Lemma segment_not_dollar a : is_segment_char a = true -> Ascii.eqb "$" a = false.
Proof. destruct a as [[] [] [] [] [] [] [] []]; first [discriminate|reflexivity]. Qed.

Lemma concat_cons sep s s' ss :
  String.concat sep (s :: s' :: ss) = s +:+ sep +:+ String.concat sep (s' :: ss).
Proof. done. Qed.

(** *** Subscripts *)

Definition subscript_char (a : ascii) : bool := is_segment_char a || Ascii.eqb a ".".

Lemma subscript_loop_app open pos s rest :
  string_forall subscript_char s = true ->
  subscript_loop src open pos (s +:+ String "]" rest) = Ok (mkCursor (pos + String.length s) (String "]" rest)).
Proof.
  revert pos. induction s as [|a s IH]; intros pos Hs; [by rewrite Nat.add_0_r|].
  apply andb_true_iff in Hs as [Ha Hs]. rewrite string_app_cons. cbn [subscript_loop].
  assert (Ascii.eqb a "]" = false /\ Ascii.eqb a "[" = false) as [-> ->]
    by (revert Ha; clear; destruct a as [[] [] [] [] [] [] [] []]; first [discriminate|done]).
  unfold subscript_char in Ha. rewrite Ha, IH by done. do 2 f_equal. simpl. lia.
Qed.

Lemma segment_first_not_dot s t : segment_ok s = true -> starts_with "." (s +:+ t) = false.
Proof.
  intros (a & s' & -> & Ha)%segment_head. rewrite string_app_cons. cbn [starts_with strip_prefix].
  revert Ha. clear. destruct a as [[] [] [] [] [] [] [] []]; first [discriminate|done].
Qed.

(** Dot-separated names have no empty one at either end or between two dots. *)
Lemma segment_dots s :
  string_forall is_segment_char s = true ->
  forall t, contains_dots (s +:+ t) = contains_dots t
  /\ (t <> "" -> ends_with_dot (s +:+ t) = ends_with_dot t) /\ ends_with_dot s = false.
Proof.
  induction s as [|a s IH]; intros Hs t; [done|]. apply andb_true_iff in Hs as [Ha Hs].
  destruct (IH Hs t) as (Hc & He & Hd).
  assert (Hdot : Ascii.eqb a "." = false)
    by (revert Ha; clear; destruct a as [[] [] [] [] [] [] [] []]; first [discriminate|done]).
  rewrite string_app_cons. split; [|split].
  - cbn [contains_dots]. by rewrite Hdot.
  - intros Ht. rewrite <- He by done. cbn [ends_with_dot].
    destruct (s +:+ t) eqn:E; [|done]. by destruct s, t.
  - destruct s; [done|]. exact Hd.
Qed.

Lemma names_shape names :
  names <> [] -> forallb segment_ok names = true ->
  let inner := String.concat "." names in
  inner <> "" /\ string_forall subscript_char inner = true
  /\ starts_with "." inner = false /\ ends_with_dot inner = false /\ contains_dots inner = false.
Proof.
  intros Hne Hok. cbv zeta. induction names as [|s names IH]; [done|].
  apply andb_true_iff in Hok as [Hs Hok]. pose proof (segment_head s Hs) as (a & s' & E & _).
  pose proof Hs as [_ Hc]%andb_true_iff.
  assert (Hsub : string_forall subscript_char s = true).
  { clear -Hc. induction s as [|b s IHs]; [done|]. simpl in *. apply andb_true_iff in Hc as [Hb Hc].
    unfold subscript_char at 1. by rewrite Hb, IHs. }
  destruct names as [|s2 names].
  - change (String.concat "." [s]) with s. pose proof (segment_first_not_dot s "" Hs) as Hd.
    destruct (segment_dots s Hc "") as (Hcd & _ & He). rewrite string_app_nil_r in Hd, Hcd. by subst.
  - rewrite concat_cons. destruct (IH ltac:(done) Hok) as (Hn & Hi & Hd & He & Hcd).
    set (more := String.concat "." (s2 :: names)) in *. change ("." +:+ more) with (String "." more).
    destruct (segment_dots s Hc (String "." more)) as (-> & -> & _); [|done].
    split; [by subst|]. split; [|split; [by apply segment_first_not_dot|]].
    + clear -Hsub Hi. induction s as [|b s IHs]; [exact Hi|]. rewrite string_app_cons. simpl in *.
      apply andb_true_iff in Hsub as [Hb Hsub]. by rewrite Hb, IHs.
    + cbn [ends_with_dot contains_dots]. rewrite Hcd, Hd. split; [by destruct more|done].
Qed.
——————————
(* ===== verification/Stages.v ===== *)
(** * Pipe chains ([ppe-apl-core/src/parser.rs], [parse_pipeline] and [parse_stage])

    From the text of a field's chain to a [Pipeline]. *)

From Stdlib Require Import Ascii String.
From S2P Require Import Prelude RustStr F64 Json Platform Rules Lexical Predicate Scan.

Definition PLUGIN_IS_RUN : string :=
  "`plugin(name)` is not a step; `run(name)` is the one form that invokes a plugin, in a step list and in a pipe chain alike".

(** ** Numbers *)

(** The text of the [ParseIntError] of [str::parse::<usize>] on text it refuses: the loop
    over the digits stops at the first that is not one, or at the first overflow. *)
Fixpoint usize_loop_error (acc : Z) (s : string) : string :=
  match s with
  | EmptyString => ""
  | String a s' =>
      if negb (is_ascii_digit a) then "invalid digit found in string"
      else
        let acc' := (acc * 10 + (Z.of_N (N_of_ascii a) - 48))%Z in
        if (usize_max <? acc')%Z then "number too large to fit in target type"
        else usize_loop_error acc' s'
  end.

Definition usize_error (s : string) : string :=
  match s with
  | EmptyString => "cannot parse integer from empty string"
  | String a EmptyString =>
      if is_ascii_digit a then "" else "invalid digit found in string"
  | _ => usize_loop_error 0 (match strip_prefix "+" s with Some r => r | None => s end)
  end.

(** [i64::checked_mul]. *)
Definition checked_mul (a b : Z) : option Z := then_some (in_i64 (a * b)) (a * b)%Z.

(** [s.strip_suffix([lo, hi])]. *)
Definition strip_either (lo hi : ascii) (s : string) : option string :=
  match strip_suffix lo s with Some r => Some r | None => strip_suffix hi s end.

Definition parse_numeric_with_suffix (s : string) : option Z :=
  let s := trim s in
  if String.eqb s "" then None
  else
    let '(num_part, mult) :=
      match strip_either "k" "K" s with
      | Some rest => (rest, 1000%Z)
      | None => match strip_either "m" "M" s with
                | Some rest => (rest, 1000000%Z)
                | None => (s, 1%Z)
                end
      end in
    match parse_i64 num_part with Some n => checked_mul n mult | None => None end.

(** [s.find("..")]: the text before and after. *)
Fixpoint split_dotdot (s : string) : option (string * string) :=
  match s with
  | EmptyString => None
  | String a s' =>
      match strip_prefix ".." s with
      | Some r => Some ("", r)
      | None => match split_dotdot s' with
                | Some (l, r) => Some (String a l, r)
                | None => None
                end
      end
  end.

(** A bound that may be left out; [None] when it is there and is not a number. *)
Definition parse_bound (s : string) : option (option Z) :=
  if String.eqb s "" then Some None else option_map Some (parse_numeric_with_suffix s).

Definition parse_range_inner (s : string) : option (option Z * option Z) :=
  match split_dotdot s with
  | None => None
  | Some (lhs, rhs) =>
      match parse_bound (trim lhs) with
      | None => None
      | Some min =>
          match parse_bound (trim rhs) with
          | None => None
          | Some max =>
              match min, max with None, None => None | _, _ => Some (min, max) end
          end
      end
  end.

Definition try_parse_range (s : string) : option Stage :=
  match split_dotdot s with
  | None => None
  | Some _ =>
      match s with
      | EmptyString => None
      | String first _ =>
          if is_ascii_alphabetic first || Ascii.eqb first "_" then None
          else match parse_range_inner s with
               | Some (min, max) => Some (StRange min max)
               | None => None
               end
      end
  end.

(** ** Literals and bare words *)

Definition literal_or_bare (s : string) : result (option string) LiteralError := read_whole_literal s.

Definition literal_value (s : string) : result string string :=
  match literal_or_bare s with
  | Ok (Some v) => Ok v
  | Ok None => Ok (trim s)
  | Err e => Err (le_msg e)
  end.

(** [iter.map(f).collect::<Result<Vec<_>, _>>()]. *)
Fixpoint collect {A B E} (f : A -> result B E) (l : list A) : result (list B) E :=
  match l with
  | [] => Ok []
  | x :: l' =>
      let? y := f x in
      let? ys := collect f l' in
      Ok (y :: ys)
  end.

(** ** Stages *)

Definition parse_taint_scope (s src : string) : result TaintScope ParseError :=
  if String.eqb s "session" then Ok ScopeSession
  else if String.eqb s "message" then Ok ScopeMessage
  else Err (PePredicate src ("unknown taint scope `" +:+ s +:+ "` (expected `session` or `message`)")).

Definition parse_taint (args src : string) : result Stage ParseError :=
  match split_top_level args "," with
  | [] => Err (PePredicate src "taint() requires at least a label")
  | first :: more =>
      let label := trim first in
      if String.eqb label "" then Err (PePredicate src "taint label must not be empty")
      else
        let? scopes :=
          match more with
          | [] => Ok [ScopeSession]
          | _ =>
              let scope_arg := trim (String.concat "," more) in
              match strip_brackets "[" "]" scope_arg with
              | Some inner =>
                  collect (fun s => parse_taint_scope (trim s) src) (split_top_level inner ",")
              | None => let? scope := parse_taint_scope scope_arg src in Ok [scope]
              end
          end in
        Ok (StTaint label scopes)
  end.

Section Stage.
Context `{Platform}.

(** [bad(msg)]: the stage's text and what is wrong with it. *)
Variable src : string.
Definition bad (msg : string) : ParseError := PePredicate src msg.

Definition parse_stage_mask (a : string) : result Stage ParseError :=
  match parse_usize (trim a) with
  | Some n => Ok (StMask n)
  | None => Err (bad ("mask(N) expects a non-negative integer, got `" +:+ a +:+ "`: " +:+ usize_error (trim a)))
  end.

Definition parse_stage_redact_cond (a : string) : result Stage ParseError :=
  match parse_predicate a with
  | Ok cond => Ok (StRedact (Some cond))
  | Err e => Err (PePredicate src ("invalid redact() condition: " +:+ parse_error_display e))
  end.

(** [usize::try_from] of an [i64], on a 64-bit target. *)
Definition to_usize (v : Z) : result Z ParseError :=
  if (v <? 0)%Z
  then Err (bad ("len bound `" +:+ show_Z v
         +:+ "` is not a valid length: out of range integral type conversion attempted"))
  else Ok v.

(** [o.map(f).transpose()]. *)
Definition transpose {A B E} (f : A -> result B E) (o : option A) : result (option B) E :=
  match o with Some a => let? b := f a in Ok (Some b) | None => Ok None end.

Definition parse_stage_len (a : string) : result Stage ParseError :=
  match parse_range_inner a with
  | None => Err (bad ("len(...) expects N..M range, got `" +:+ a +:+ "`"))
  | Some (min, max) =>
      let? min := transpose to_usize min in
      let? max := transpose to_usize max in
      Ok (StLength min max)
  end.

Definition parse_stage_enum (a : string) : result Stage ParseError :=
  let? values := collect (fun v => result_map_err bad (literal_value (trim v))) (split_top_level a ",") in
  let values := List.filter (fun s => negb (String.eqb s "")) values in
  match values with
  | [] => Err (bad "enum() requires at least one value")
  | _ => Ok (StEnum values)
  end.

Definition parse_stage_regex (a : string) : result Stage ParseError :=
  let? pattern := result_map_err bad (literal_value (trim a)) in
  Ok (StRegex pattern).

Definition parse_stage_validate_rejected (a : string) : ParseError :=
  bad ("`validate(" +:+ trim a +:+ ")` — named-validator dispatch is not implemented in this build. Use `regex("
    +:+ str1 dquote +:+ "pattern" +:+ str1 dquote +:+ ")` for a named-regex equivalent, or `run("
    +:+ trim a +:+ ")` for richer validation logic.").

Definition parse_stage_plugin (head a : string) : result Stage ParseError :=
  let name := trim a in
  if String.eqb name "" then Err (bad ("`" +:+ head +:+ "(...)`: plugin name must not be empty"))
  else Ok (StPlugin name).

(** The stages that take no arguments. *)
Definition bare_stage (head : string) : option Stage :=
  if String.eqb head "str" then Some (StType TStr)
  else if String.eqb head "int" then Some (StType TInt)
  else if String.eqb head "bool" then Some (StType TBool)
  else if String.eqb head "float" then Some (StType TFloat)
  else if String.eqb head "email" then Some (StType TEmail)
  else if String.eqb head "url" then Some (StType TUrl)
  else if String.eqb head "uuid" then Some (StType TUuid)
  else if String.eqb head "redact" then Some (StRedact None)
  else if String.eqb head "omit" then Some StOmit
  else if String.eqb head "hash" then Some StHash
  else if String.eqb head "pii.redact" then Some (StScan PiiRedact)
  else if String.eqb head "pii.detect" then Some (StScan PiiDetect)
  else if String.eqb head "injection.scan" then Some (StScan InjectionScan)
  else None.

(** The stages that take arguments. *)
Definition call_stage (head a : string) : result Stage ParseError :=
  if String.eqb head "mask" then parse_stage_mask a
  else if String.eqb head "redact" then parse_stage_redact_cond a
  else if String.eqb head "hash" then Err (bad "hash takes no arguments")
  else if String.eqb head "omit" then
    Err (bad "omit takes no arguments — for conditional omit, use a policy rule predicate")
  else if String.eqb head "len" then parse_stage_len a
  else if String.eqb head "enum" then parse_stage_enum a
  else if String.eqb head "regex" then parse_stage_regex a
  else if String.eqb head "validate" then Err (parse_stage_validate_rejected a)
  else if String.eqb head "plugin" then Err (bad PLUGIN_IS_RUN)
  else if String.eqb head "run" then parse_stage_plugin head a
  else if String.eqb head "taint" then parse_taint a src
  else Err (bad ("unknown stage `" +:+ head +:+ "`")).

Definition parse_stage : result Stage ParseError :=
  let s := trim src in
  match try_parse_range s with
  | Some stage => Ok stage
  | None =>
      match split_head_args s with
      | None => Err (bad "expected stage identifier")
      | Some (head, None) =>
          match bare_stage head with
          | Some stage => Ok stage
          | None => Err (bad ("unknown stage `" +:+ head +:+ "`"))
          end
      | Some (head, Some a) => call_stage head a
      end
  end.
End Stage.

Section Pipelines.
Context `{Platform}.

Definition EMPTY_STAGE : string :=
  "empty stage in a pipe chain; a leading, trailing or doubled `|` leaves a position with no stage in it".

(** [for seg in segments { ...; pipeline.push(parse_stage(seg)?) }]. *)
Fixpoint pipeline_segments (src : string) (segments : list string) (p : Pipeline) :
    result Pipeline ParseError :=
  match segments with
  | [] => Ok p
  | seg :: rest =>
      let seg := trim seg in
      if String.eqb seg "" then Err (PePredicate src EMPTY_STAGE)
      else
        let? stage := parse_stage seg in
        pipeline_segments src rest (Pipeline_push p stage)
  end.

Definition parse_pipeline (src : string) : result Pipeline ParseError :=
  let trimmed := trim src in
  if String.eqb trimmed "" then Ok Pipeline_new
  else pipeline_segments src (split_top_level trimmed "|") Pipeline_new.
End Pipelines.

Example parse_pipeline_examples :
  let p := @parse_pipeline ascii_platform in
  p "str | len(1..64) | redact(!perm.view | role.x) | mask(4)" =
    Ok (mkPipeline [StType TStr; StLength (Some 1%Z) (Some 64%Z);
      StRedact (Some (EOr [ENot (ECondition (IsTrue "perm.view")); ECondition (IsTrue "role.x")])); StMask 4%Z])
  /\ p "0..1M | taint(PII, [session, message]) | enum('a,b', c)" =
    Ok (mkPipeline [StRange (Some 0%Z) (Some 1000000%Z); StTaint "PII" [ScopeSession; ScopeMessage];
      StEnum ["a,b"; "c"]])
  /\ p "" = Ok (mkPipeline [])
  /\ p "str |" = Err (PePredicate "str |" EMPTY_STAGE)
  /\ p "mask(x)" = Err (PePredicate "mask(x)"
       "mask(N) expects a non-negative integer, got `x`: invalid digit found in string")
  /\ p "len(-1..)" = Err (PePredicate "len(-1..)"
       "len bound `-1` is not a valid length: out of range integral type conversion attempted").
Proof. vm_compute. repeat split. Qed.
——————————
(Prompt)
What are the lines above, starting at the one with "else Err (PePredicate" and ending at the one with "collect (fun s"? Give them again exactly, and only them.

(Solution for this exercise)
  else Err (PePredicate src ("unknown taint scope `" +:+ s +:+ "` (expected `session` or `message`)")).

Definition parse_taint (args src : string) : result Stage ParseError :=
  match split_top_level args "," with
  | [] => Err (PePredicate src "taint() requires at least a label")
  | first :: more =>
      let label := trim first in
      if String.eqb label "" then Err (PePredicate src "taint label must not be empty")
      else
        let? scopes :=
          match more with
          | [] => Ok [ScopeSession]
          | _ =>
              let scope_arg := trim (String.concat "," more) in
              match strip_brackets "[" "]" scope_arg with
              | Some inner =>
                  collect (fun s => parse_taint_scope (trim s) src) (split_top_level inner ",")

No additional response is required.